**Material for this task:**
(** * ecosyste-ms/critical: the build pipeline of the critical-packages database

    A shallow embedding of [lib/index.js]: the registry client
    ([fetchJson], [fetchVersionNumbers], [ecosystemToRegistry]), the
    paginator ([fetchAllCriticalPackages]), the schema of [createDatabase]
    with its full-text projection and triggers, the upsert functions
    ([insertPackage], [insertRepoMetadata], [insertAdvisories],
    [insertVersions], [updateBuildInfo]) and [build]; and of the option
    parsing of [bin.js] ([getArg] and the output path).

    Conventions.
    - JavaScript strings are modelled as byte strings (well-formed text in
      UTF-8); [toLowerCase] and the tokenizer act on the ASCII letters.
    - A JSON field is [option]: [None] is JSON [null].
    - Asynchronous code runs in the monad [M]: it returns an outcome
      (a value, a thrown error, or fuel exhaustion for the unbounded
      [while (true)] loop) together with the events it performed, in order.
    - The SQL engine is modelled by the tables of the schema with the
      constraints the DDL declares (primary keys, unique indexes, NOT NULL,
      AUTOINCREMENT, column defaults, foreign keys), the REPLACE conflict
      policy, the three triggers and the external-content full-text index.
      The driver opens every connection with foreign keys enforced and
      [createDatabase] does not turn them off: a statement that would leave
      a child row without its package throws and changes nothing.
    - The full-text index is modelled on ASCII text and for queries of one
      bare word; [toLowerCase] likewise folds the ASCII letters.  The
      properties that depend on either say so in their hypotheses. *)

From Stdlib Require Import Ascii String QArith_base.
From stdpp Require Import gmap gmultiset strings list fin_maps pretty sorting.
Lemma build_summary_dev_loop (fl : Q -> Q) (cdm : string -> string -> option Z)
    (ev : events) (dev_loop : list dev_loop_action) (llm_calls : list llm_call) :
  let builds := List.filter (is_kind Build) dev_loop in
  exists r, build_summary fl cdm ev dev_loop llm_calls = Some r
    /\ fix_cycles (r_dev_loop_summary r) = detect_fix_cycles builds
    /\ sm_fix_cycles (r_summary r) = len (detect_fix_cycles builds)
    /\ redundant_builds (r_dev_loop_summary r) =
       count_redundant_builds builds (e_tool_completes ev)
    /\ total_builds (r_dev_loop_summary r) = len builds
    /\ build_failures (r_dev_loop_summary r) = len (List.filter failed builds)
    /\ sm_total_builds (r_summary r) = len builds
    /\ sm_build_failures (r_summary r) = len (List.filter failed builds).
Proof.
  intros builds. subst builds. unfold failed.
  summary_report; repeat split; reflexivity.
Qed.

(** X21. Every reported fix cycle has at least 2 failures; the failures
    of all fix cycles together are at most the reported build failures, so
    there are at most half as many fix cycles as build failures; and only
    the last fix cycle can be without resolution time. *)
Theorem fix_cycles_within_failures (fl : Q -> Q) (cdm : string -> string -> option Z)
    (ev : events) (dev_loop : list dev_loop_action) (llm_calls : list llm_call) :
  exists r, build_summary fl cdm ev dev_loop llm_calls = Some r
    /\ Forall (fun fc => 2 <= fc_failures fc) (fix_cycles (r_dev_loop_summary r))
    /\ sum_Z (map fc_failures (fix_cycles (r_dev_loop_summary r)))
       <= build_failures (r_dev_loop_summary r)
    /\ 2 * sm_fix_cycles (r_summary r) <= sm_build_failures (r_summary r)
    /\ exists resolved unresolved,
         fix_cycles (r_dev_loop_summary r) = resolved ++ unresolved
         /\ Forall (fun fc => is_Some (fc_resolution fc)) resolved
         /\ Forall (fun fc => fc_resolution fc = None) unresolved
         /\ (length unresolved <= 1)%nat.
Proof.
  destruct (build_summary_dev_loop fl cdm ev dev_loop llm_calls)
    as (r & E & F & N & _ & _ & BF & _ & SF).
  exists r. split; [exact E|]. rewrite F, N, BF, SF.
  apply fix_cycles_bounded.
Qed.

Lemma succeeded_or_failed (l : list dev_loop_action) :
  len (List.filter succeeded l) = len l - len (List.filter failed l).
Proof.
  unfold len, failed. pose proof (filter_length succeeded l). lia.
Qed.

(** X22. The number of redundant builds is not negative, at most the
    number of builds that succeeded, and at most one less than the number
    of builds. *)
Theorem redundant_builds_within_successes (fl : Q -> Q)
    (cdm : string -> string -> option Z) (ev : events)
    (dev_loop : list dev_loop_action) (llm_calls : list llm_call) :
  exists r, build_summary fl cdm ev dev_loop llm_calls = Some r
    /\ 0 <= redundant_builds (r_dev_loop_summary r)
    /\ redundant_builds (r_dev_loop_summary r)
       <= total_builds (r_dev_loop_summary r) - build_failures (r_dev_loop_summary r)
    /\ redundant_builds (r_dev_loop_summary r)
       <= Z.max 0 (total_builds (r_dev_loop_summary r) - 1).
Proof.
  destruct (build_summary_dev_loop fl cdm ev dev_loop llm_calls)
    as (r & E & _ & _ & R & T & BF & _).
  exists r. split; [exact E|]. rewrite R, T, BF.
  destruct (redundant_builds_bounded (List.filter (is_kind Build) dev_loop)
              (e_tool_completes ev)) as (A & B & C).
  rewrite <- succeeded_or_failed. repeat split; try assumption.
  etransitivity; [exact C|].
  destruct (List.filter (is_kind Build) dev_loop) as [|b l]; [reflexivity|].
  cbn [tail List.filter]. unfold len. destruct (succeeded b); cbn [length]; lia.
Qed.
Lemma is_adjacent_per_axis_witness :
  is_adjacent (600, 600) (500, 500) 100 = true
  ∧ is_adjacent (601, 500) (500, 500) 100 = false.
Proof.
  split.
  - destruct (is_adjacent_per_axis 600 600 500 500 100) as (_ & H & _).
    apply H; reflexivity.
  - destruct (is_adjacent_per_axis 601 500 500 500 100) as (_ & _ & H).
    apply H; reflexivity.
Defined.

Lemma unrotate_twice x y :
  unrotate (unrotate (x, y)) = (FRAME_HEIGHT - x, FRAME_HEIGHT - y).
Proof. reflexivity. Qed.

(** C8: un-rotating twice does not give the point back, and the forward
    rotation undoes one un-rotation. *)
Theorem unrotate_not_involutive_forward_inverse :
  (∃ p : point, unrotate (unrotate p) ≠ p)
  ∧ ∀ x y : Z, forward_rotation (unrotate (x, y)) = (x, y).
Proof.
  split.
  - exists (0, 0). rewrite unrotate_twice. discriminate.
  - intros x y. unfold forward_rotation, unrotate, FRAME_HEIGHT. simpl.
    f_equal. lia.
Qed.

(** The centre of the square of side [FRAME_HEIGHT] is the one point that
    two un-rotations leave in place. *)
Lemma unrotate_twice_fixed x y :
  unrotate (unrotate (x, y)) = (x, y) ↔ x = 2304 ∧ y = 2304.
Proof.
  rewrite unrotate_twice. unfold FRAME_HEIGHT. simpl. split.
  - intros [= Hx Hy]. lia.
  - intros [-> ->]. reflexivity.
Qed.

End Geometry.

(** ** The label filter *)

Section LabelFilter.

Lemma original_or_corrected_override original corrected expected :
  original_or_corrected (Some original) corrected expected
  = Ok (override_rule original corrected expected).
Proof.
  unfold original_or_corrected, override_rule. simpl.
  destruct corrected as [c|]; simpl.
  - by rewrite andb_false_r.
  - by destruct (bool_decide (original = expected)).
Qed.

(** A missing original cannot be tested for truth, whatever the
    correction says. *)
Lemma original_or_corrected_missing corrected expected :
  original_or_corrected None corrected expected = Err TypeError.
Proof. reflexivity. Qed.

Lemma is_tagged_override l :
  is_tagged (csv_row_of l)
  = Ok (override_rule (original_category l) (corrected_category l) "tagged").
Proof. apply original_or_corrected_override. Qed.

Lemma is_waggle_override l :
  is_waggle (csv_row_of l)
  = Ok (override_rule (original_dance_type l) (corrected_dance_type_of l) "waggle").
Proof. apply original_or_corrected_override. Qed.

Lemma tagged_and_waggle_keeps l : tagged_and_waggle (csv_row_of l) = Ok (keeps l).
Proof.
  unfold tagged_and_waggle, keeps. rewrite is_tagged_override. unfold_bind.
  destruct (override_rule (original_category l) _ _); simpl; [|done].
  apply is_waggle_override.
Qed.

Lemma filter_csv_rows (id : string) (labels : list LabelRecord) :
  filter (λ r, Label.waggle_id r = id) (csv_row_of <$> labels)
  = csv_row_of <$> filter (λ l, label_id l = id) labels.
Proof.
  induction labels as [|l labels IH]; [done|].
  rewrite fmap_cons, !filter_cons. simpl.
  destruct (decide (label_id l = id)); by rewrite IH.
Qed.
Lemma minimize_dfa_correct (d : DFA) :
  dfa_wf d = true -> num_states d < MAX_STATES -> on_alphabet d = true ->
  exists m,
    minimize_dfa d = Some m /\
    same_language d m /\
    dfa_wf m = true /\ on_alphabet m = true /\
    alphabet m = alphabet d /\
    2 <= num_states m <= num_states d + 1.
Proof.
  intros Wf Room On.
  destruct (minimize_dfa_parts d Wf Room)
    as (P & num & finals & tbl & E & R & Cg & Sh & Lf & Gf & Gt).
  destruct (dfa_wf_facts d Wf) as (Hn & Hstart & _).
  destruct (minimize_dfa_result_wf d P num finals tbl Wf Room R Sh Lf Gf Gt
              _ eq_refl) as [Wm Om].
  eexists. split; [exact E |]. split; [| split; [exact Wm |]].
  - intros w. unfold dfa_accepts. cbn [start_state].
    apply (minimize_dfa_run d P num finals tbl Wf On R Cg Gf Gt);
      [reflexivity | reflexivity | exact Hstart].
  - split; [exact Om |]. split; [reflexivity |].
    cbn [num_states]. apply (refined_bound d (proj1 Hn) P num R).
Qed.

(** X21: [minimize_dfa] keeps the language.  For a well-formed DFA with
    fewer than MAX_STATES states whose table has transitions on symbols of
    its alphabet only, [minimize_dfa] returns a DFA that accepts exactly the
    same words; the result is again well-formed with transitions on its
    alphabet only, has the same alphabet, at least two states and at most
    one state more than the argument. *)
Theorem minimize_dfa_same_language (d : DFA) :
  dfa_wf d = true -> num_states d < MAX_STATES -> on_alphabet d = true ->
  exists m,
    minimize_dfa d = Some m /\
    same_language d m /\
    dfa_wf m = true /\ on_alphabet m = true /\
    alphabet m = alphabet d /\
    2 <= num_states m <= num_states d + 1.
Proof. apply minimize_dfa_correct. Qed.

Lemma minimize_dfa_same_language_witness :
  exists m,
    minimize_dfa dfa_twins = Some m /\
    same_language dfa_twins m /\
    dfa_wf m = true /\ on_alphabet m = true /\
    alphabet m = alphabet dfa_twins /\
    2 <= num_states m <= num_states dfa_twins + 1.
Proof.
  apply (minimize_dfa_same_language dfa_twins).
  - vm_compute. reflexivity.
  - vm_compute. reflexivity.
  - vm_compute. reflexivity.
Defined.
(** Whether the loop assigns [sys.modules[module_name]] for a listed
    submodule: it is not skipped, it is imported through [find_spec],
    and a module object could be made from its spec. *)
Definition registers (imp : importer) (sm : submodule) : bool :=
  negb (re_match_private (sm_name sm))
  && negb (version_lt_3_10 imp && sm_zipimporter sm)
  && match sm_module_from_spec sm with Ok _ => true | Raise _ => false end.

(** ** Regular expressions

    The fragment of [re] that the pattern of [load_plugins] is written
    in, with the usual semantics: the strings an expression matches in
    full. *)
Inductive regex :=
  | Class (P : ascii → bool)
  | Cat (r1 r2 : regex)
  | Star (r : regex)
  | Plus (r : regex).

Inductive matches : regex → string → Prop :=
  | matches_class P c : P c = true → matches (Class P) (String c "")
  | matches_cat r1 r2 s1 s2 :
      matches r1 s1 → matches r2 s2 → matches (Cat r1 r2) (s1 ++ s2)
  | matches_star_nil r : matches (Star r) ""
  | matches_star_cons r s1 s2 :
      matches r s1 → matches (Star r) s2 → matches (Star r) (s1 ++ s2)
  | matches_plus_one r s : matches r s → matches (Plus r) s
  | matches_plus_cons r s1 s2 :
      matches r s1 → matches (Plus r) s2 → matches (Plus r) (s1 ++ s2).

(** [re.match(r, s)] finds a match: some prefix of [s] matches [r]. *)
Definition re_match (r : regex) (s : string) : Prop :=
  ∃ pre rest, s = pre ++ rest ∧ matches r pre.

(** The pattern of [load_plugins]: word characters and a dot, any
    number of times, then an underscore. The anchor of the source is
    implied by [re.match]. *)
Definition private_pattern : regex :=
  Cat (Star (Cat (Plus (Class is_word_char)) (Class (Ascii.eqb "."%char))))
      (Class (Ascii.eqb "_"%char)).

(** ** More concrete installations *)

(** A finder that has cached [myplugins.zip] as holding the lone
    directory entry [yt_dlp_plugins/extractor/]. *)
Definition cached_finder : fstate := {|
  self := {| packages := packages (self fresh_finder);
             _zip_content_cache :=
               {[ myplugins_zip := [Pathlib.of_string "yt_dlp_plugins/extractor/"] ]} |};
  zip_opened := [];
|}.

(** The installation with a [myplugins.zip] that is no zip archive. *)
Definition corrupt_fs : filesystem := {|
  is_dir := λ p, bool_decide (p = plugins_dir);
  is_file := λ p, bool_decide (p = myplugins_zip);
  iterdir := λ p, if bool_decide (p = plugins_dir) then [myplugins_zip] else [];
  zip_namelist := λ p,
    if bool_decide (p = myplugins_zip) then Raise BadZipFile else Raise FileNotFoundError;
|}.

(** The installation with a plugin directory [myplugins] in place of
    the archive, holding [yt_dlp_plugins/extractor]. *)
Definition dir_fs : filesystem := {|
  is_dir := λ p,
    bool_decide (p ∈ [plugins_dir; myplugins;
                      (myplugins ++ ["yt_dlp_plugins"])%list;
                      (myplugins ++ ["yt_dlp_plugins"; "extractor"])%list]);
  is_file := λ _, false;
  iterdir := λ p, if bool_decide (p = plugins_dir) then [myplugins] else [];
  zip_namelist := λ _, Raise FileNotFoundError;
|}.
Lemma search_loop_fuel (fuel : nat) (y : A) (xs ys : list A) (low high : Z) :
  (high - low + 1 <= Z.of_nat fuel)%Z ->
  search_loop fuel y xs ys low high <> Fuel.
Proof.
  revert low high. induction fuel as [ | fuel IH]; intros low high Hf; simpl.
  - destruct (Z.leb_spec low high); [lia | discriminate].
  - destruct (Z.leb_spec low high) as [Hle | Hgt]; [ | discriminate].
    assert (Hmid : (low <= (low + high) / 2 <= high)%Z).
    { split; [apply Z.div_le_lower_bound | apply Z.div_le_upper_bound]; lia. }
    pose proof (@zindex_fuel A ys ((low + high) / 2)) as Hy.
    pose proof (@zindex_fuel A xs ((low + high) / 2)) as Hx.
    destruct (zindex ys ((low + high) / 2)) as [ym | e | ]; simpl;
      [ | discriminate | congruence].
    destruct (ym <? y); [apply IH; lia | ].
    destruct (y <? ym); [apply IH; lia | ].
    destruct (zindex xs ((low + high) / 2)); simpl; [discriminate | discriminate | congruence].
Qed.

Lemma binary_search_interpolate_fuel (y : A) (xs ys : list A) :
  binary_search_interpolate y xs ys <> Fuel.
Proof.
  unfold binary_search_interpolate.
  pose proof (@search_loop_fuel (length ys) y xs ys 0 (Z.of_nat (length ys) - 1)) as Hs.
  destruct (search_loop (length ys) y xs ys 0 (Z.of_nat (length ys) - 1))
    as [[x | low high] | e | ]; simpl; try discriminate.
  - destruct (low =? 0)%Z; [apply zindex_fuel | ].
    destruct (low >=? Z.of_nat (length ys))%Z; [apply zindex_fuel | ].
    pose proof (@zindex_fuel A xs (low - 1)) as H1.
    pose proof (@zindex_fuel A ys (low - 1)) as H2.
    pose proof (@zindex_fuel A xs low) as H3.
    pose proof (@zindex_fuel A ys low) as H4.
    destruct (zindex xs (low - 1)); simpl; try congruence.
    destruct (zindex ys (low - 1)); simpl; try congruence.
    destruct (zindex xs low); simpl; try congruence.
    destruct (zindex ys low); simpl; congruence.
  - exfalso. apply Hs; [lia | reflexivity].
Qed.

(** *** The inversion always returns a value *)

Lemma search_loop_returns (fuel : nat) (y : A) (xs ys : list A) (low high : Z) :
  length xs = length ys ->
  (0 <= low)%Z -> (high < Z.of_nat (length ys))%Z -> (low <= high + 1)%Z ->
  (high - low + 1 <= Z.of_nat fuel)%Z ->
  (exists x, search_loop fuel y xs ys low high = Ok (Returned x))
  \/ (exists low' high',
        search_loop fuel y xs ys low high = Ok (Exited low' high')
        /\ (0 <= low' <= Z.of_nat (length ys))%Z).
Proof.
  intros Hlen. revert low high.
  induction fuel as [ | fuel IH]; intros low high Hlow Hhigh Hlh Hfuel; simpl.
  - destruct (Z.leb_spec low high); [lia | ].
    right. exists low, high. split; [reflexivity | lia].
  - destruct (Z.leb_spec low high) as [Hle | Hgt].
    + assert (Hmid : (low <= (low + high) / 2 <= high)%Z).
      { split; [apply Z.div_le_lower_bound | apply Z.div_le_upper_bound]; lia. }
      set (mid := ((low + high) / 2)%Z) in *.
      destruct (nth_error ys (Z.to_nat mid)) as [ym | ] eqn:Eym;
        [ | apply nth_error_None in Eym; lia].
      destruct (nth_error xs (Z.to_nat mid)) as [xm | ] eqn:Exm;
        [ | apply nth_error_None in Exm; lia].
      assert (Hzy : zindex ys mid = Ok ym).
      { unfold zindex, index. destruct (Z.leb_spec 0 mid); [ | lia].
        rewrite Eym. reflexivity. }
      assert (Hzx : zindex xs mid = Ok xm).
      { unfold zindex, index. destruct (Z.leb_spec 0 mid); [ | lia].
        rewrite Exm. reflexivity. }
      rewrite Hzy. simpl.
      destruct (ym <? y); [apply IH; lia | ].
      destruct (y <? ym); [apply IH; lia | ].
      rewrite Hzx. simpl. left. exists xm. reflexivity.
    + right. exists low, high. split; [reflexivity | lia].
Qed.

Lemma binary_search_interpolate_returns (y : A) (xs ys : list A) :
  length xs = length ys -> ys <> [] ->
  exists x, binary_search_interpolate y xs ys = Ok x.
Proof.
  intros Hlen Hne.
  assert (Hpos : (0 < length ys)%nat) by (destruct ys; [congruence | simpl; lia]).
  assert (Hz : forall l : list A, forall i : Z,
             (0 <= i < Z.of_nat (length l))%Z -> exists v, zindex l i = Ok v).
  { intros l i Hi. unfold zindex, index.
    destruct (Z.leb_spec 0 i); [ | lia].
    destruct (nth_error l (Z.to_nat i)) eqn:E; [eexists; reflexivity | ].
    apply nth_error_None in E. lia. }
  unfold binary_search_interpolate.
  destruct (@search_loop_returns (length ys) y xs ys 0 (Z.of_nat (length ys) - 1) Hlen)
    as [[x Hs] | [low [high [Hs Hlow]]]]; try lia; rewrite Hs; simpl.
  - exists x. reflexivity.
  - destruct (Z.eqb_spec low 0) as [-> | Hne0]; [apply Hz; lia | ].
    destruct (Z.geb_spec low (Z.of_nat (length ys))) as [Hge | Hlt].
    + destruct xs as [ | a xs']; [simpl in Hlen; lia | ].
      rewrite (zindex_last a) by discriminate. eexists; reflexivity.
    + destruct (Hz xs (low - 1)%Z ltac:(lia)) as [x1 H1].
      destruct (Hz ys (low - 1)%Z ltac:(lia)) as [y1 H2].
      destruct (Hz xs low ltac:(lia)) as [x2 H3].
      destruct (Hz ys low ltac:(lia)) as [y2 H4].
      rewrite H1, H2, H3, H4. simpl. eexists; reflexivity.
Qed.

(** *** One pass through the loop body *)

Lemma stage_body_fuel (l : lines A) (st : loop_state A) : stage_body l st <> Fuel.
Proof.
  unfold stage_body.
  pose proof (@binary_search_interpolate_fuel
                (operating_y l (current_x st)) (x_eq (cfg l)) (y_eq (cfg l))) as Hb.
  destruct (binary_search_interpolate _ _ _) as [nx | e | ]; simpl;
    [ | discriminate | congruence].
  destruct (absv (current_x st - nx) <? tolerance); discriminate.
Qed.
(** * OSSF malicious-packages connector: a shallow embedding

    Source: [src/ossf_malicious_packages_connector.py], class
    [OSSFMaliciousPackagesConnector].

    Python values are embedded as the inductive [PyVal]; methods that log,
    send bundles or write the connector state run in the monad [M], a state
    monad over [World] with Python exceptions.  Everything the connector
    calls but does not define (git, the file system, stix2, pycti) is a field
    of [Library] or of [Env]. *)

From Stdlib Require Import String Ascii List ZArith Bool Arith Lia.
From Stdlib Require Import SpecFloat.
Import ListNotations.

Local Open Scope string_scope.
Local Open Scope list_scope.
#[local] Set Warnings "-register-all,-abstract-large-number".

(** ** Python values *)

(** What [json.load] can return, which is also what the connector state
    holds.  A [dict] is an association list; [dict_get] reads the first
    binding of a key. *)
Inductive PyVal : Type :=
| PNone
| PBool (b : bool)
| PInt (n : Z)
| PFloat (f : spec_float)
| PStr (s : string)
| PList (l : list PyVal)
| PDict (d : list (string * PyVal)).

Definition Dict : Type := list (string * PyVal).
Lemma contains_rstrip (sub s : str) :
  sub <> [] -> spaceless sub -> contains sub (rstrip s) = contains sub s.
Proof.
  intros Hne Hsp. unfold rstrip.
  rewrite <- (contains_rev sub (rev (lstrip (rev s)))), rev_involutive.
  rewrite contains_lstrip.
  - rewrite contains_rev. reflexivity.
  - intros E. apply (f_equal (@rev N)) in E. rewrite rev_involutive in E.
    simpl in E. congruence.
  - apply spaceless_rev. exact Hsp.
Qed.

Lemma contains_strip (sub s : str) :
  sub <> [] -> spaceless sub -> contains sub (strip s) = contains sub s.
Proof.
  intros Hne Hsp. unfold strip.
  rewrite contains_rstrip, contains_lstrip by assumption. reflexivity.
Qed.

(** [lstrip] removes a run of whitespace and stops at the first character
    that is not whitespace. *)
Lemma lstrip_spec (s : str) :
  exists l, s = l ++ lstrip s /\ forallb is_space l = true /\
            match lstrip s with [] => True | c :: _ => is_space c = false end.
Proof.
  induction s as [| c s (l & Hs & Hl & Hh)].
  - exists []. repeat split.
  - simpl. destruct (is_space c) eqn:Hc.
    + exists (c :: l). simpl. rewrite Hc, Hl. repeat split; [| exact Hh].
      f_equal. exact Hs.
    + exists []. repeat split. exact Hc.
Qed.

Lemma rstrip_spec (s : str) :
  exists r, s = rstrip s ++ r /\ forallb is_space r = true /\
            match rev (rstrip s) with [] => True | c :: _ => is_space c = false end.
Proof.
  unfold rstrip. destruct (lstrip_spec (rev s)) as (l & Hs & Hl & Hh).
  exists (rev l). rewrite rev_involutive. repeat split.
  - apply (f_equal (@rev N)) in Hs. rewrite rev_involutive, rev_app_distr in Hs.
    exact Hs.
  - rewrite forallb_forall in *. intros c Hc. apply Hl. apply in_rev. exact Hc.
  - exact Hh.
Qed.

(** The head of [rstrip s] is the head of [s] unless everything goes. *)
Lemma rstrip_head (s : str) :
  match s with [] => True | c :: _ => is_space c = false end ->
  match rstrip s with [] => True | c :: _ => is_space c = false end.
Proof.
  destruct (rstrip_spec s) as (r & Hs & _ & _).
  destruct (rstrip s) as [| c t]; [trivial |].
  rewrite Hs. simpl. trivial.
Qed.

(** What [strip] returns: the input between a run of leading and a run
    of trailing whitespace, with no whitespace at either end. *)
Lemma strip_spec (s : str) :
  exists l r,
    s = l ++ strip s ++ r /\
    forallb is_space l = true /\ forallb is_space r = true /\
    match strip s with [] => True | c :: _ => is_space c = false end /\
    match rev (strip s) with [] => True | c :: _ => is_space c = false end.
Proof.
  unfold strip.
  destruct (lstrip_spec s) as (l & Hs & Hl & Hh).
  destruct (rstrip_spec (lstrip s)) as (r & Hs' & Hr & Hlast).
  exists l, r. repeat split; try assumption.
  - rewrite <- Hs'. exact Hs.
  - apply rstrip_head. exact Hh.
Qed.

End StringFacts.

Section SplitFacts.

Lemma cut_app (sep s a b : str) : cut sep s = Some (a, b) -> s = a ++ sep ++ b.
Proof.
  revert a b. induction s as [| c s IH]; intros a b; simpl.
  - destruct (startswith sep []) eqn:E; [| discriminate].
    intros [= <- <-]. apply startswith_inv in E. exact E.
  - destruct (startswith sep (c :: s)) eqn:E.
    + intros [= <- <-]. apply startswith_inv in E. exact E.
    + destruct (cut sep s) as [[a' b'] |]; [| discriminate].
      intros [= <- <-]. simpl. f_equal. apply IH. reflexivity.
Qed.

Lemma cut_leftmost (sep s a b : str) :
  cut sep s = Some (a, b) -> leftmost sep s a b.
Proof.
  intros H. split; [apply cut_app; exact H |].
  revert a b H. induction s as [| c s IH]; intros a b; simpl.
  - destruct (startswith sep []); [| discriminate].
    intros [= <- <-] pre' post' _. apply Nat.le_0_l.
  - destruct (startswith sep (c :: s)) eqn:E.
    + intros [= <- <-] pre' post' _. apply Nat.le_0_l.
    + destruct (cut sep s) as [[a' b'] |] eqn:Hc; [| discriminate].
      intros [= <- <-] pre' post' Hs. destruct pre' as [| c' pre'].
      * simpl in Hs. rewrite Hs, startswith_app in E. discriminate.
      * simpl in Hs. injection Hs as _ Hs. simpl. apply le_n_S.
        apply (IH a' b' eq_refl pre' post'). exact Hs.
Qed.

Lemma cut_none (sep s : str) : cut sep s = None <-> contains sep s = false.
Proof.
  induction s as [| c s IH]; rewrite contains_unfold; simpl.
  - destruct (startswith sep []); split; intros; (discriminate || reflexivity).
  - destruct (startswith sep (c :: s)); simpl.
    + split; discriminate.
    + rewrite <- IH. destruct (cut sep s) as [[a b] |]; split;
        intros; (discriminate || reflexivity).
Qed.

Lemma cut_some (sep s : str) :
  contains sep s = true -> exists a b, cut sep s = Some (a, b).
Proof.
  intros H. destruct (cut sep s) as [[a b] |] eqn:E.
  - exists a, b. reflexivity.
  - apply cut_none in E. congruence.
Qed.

**Task statement:** Taking the records above as input, show every line in which the word "submodule" is present.

**Exercise output:**
    submodule: it is not skipped, it is imported through [find_spec],
Definition registers (imp : importer) (sm : submodule) : bool :=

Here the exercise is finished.